It has been well-established that parents of children with ADHD report significantly higher levels of parenting stress and home chaos, and lower levels of parental efficacy than parents of children without ADHD. Unfortunately, most of the extant ADHD literature has focused on European American children and families, resulting in a paucity of research focusing on ethnic minority families of children with ADHD. The current study aimed to expand what is known about Latinx parents of children with ADHD by exploring contextual and cultural factors, such as parental gender and acculturation, which may account for variations in parenting experiences within this population.

Methods

The present study utilized secondary data analysis to analyze ratings of parenting stress, home chaos, and parental efficacy among a sample of Latinx mothers and fathers of children with ADHD (n= 46 dyads).

Results

Results indicated that Latinx mothers of children with ADHD reported higher levels of parenting stress than Latinx fathers of children with ADHD; however, no significant parental gender differences were found in ratings of parental efficacy or home chaos. Additionally, several significant relationships were found between parental acculturation and family functioning variables.

Conclusions

Latinx families of children with ADHD are an understudied and underserved population within the field of clinical psychology. The current study provides critical information on Latinx family functioning within the context of ADHD treatment, specifically pertaining to the complex interplay of parenting and acculturation variables.

Keywords

ADHD Latinx families Parental gender Acculturation Mental health disparities 

Notes

Author Contributions

A.C.M.: Wrote the paper, conducted statistical analyses, assisted with execution of larger study. M.G.: Assisted with execution of larger study, collaborated in editing of the manuscript. T.L.K.: Assisted with execution of larger study. A.C.G.: Designed and led the larger study on which this study was based, assisted with the design and execution of this study and collaborated with the editing of the manuscript.

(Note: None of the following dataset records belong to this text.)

(** The error for a malformed [CL_TELEMETRY_INSECURE_CONNECTION] names another
    variable. *)
Lemma wrong_name :
  parseTelemetry ["CL_TELEMETRY_ENABLED=true"; "CL_TELEMETRY_INSECURE_CONNECTION=maybe"] noTelemetry = Err (FailedToParse envTelemetryEndpoint None).
Proof. reflexivity. Qed.
End LoopConfig.
(* ===== verification/OCR2RPC.v ===== *)
(** [src/pkg/loop/internal/core/services/reportingplugin/ocr2/reporting.go]:
    OCR2 reporting plugins behind gRPC, in the same way as those of OCR3, with
    the conversions of [src/pkg/loop/internal/pb/utils.go] for timestamps. *)

From S2P Require Import Prelude GoBytes GoStrings RemoteErrors ReportingRPC.

Module OCR2RPC.
Import RemoteErrors.RemoteErrors ReportingRPC.ReportingRPC.

(** Digests have 32 bytes, epochs are uint32, rounds uint8; on the wire rounds
    are uint32. *)
Record ReportTimestamp := mkTimestamp { ConfigDigest : list byte; Epoch : Z; Round : Z }.

Definition ReportTimestampToPb (ts : ReportTimestamp) : ReportTimestamp := mkTimestamp (ConfigDigest ts) (Epoch ts) (wrapU 32 (Round ts)).
Definition ReportTimestampFromPb (ts : ReportTimestamp) : outcome error ReportTimestamp :=
  if decide (length (ConfigDigest ts) ≠ 32) then Err (ErrConfigDigestLen (length (ConfigDigest ts)))
  else if decide (255 < Round ts)%Z then Err (ErrUint8Bounds "Round" (Round ts))
  else Ok (mkTimestamp (ConfigDigest ts) (Epoch ts) (wrapU 8 (Round ts))).

(** The calls of [libocr.ReportingPlugin]. *)
Inductive call :=
  | Query (ts : ReportTimestamp)
  | Observation (ts : ReportTimestamp) (query : list byte)
  | Report (ts : ReportTimestamp) (query : list byte) (obs : list AttributedObservation)
  | ShouldAcceptFinalizedReport (ts : ReportTimestamp) (report : list byte)
  | ShouldTransmitAcceptedReport (ts : ReportTimestamp) (report : list byte)
  | Close.

Inductive answer := ABytes (b : list byte) | ABool (b : bool) | AReport (shouldReport : bool) (report : list byte) | ANone.

Inductive request :=
  | QueryRequest (ts : ReportTimestamp)
  | ObservationRequest (ts : ReportTimestamp) (query : list byte)
  | ReportRequest (ts : ReportTimestamp) (query : list byte) (obs : list pbAO)
  | ShouldAcceptRequest (ts : ReportTimestamp) (report : list byte)
  | ShouldTransmitRequest (ts : ReportTimestamp) (report : list byte)
  | CloseRequest.

Record Config := mkConfig {
  cfgDigest : list byte; OracleID : Z; N : Z; F : Z; OnchainConfig : list byte; OffchainConfig : list byte;
  EstimatedRoundInterval : Z; MaxDurationQuery : Z; MaxDurationObservation : Z; MaxDurationReport : Z;
  MaxDurationShouldAcceptFinalizedReport : Z; MaxDurationShouldTransmitAcceptedReport : Z
}.
Record PluginInfo := mkInfo { Name : string; UniqueReports : bool; MaxQueryLength : Z; MaxObservationLength : Z; MaxReportLength : Z }.

Definition configWith (fid fint fdur : Z → Z) (c : Config) : Config :=
  mkConfig (cfgDigest c) (fid (OracleID c)) (fint (N c)) (fint (F c)) (OnchainConfig c) (OffchainConfig c)
    (fdur (EstimatedRoundInterval c)) (fdur (MaxDurationQuery c)) (fdur (MaxDurationObservation c)) (fdur (MaxDurationReport c))
    (fdur (MaxDurationShouldAcceptFinalizedReport c)) (fdur (MaxDurationShouldTransmitAcceptedReport c)).
Definition toConfig : Config → Config := configWith (wrapU 32) (wrapU 32) (wrapS 64).
Definition fromConfig (c : Config) : outcome error Config :=
  if decide (length (cfgDigest c) ≠ 32) then Err (ErrConfigDigestLen (length (cfgDigest c)))
  else Ok (configWith (wrapU 8) (wrapS 64) (wrapS 64) c).

Definition limitsWith (f : Z → Z) (i : PluginInfo) : PluginInfo :=
  mkInfo (Name i) (UniqueReports i) (f (MaxQueryLength i)) (f (MaxObservationLength i)) (f (MaxReportLength i)).
Definition toInfo : PluginInfo → PluginInfo := limitsWith (wrapU 64).
Definition fromInfo : PluginInfo → PluginInfo := limitsWith (wrapS 64).

Section plugin.
Context `{GRPCStatus} {W : Type}.

Definition Plugin : Type := call → M (W:=W) answer.

(** The methods of [reportingPluginServer]. *)
Definition server (impl : Plugin) (req : request) : M (W:=W) answer :=
  match req with
  | QueryRequest ts => checked (ReportTimestampFromPb ts) (λ rts, impl (Query rts))
  | ObservationRequest ts query => checked (ReportTimestampFromPb ts) (λ rts, impl (Observation rts query))
  | ReportRequest ts query pbos =>
      checked (ReportTimestampFromPb ts) (λ rts, checked (attributedObservations pbos) (λ obs, impl (Report rts query obs)))
  | ShouldAcceptRequest ts report => checked (ReportTimestampFromPb ts) (λ rts, impl (ShouldAcceptFinalizedReport rts report))
  | ShouldTransmitRequest ts report => checked (ReportTimestampFromPb ts) (λ rts, impl (ShouldTransmitAcceptedReport rts report))
  | CloseRequest => impl Close
  end.

(** The methods of [reportingPluginClient]. *)
Definition client (grpc : request → M (W:=W) answer) (c : call) : M (W:=W) answer :=
  match c with
  | Query ts => grpc (QueryRequest (ReportTimestampToPb ts))
  | Observation ts query => grpc (ObservationRequest (ReportTimestampToPb ts) query)
  | Report ts query obs => grpc (ReportRequest (ReportTimestampToPb ts) query (pbAttributedObservations obs))
  | ShouldAcceptFinalizedReport ts report => grpc (ShouldAcceptRequest (ReportTimestampToPb ts) report)
  | ShouldTransmitAcceptedReport ts report => grpc (ShouldTransmitRequest (ReportTimestampToPb ts) report)
  | Close => grpc CloseRequest
  end.

Definition remote (impl : Plugin) : Plugin := client (λ req, over (server impl req)).

Definition timestampOK (ts : ReportTimestamp) : Prop := length (ConfigDigest ts) = 32 ∧ inU 8 (Round ts).
Definition callOK (c : call) : Prop :=
  match c with
  | Query ts | Observation ts _ | ShouldAcceptFinalizedReport ts _ | ShouldTransmitAcceptedReport ts _ => timestampOK ts
  | Report ts _ obs => timestampOK ts ∧ Forall aoOK obs
  | Close => True
  end.

Lemma timestamp_roundtrip ts : timestampOK ts → ReportTimestampFromPb (ReportTimestampToPb ts) = Ok ts.
Proof.
  intros [Hd Hr]. rewrite /ReportTimestampFromPb /ReportTimestampToPb /=. rewrite (wrapU_small 32); [|unfold inU in *; lia].
  rewrite decide_False; [|lia]. rewrite decide_False; [|unfold inU in Hr; lia]. rewrite wrapU_small //. by destruct ts.
Qed.

Lemma ocr2_remote_call impl c : callOK c → behindRPC impl (remote impl) c.
Proof.
  intros Hc w. destruct c as [ts|ts query|ts query obs|ts report|ts report|]; cbn [remote client server]; rewrite /over /checked /=; cbn in Hc;
    rewrite ?timestamp_roundtrip //; try (by destruct Hc).
  1,2,4,5,6: by destruct (impl _ w).
  destruct Hc as [Ht Ho]. rewrite aos_roundtrip //. by destruct (impl _ w).
Qed.

Lemma ocr2_execs_remote impl cs w : Forall callOK cs → execs (remote impl) cs w = (sent <$> (execs impl cs w).1, (execs impl cs w).2).
Proof. intros Hc. apply execs_behindRPC. eapply Forall_impl; [exact Hc|]. intros c Hok. by apply ocr2_remote_call. Qed.

Definition configOK (c : Config) : Prop :=
  length (cfgDigest c) = 32 ∧ inU 8 (OracleID c) ∧ inU 32 (N c) ∧ inU 32 (F c) ∧
  Forall (inS 64) [EstimatedRoundInterval c; MaxDurationQuery c; MaxDurationObservation c; MaxDurationReport c;
                   MaxDurationShouldAcceptFinalizedReport c; MaxDurationShouldTransmitAcceptedReport c].
Definition infoOK (i : PluginInfo) : Prop := Forall (inS 64) [MaxQueryLength i; MaxObservationLength i; MaxReportLength i].

Lemma ocr2_config_roundtrip c : configOK c → fromConfig (toConfig c) = Ok c.
Proof.
  intros (Hd & Ho & Hn & Hf & Hds). rewrite !Forall_cons in Hds. destruct Hds as (H1 & H2 & H3 & H4 & H5 & H6 & _). rewrite /fromConfig /toConfig /configWith /=.
  rewrite decide_False; [|lia]. rewrite !wrapS_wrapS // !(wrapS_small 64) // ?(wrapU_small 32) // ?wrapU_small //; unfold inU, inS in *; try lia. by destruct c.
Qed.

Lemma ocr2_info_roundtrip i : infoOK i → fromInfo (toInfo i) = i.
Proof. rewrite /infoOK !Forall_cons. intros (H1 & H2 & H3 & _). rewrite /fromInfo /toInfo /limitsWith /=. rewrite !wrapS_wrapU // !wrapS_small //. by destruct i. Qed.

Definition remoteFactory (dialErr : error) (impl : Factory (W:=W) (Cfg:=Config) (Info:=PluginInfo) (P:=Plugin)) :=
  clientNewReportingPlugin toConfig fromInfo remote dialErr (serverNewReportingPlugin fromConfig toInfo impl None).

(** An OCR2 plugin behind gRPC, likewise. *)
Lemma ocr2_behind_rpc dialErr impl cfg b w : configOK cfg →
  let '(r, w') := impl cfg w in
  match r with
  | Ok (rp, rpi) =>
      infoOK rpi → ∃ client, remoteFactory dialErr impl cfg (b, w) = (Ok (client, rpi), (b ++ [rp], w')) ∧
        ∀ cs u, Forall callOK cs → execs client cs u = (sent <$> (execs rp cs u).1, (execs rp cs u).2)
  | Err e => remoteFactory dialErr impl cfg (b, w) = (Err (arrived e), (b, w'))
  | Panic => remoteFactory dialErr impl cfg (b, w) = (Panic, (b, w'))
  end.
Proof.
  intros Hc. pose proof (factory_remote toConfig fromConfig toInfo fromInfo remote dialErr impl cfg b w (ocr2_config_roundtrip cfg Hc)) as Hf.
  rewrite /remoteFactory. destruct (impl cfg w) as [[[rp rpi]|e|] w']; [|exact Hf..]. intros Hi.
  exists (remote rp). rewrite Hf ocr2_info_roundtrip //. split; [done|]. intros cs u Hcs. by apply ocr2_execs_remote.
Qed.
End plugin.
End OCR2RPC.
Definition getOracleName (account : string) (nodes : list NodeConfig) : option string := nodeName <$> List.find (λ n, String.eqb (Account n) account) nodes.
(** The name that is used for a sender, its own one if it is not a node's. *)
Definition oracleNameOf (nodes : list NodeConfig) (sender : string) : string := default sender (getOracleName sender nodes).

Section exporter.
Context (chain : ChainConfig) (feed : FeedConfig) (nodes : list NodeConfig).

Definition NewExporter : exporter * list change :=
  (updateLabels (mkLabels (NetworkName chain) (NetworkID chain) (ChainID chain) ∅ (Name feed) (Path feed) (Symbol feed) (ContractType feed) (ContractStatus feed) (ID feed) (ID feed)) ""
     (mkExporter noLabels 0 zeroTime),
   [SetFeedContractMetadata (ChainID chain) (ID feed) (ID feed) (ContractStatus feed) (ContractType feed) (Name feed) (Path feed) (NetworkID chain) (NetworkName chain) (Symbol feed)]).

Record Envelope := mkEnvelope {
  LatestAnswer : Z; LatestTimestamp : Z; BlockNumber : Z; Transmitter : string; LinkBalance : Z; LinkAvailableForPayment : Z; JuelsPerFeeCoin : Z; AggregatorRoundID : Z
}.
Record TxResults := mkTxResults { NumSucceeded : Z; NumFailed : Z }.

Definition isNewTransmission (value timestamp : Z) (p : exporter) : bool * exporter :=
  if (value =? prevValue p)%Z && (timestamp =? prevTimestamp p)%Z then (false, p) else (true, mkExporter (labels p) value timestamp).

(** The arguments that most calls have in common. *)
Definition withFeed (set : string → string → string → string → string → string → string → string → string → change) : change :=
  set (ID feed) (ID feed) (ChainID chain) (ContractStatus feed) (ContractType feed) (Name feed) (Path feed) (NetworkID chain) (NetworkName chain).
Definition withSender (set : string → string → string → string → string → string → string → string → string → string → change) (sender : string) : change :=
  set (ID feed) (ID feed) sender (ChainID chain) (ContractStatus feed) (ContractType feed) (Name feed) (Path feed) (NetworkID chain) (NetworkName chain).

(** The calls of [exportEnvelope] before and after it asks whether the
    transmission is new. *)
Definition always (now : Z) (e : Envelope) : list change :=
  [withFeed (SetFeedContractLinkBalance (ofBig (LinkBalance e)));
   SetLinkAvailableForPayment (ofBig (LinkAvailableForPayment e)) (ID feed) (ChainID chain) (ContractStatus feed) (ContractType feed) (Name feed) (Path feed) (NetworkID chain) (NetworkName chain);
   SetNodeMetadata (ChainID chain) (NetworkID chain) (NetworkName chain) (oracleNameOf nodes (Transmitter e)) (Transmitter e);
   SetHeadTrackerCurrentHead (ofBig (BlockNumber e)) (NetworkName chain) (ChainID chain) (NetworkID chain)] ++
  (if (HeartbeatSec feed =? 0)%Z then []
   else [withFeed (SetOffchainAggregatorAnswerStalled (fgt (seconds (now - LatestTimestamp e)) (ofBig (HeartbeatSec feed))))]).
Definition whenNew (e : Envelope) : list change :=
  let multiply := if feq (ofBig (Multiply feed)) fzero then fone else ofBig (Multiply feed) in
  let latestAnswer := ofBig (LatestAnswer e) in
  let juelsPerFeeCoin := ofBig (JuelsPerFeeCoin e) in
  [withFeed (SetOffchainAggregatorAnswers (fdiv latestAnswer multiply));
   withFeed (SetOffchainAggregatorAnswersRaw latestAnswer);
   withFeed IncOffchainAggregatorAnswersTotal;
   withFeed (SetOffchainAggregatorAnswersLatestTimestamp (ofBig (LatestTimestamp e / 10 ^ 9)));
   withFeed (SetOffchainAggregatorJuelsPerFeeCoinRaw juelsPerFeeCoin);
   withFeed (SetOffchainAggregatorJuelsPerFeeCoin (fdiv juelsPerFeeCoin multiply));
   withSender (SetOffchainAggregatorSubmissionReceivedValues (fdiv latestAnswer multiply)) (Transmitter e);
   withSender (SetOffchainAggregatorJuelsPerFeeCoinReceivedValues (fdiv juelsPerFeeCoin multiply)) (Transmitter e);
   withFeed (SetOffchainAggregatorRoundID (ofBig (AggregatorRoundID e)))].

Definition exportEnvelope (now : Z) (e : Envelope) (p : exporter) : exporter * list change :=
  let p := updateLabels noLabels (Transmitter e) p in
  let '(new, p) := isNewTransmission (LatestAnswer e) (LatestTimestamp e) p in
  (p, always now e ++ (if new then whenNew e else [])).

Compliance with Ethical Standards

Conflict of Interest

The authors declare that they have no conflict of interest.

Ethical Approval

All procedures performed in studies involving human participants were in accordance with the ethical standards of the Institutional Review Board at Marquette University and with the 1964 Helsinki declaration and its later amendments or comparable ethical standards. The present study is a secondary data analysis of a larger study which was approved by the Marquette University Institutional Review Board.

Informed Consent

Informed consent/assent was obtained from all individual participants included in the study.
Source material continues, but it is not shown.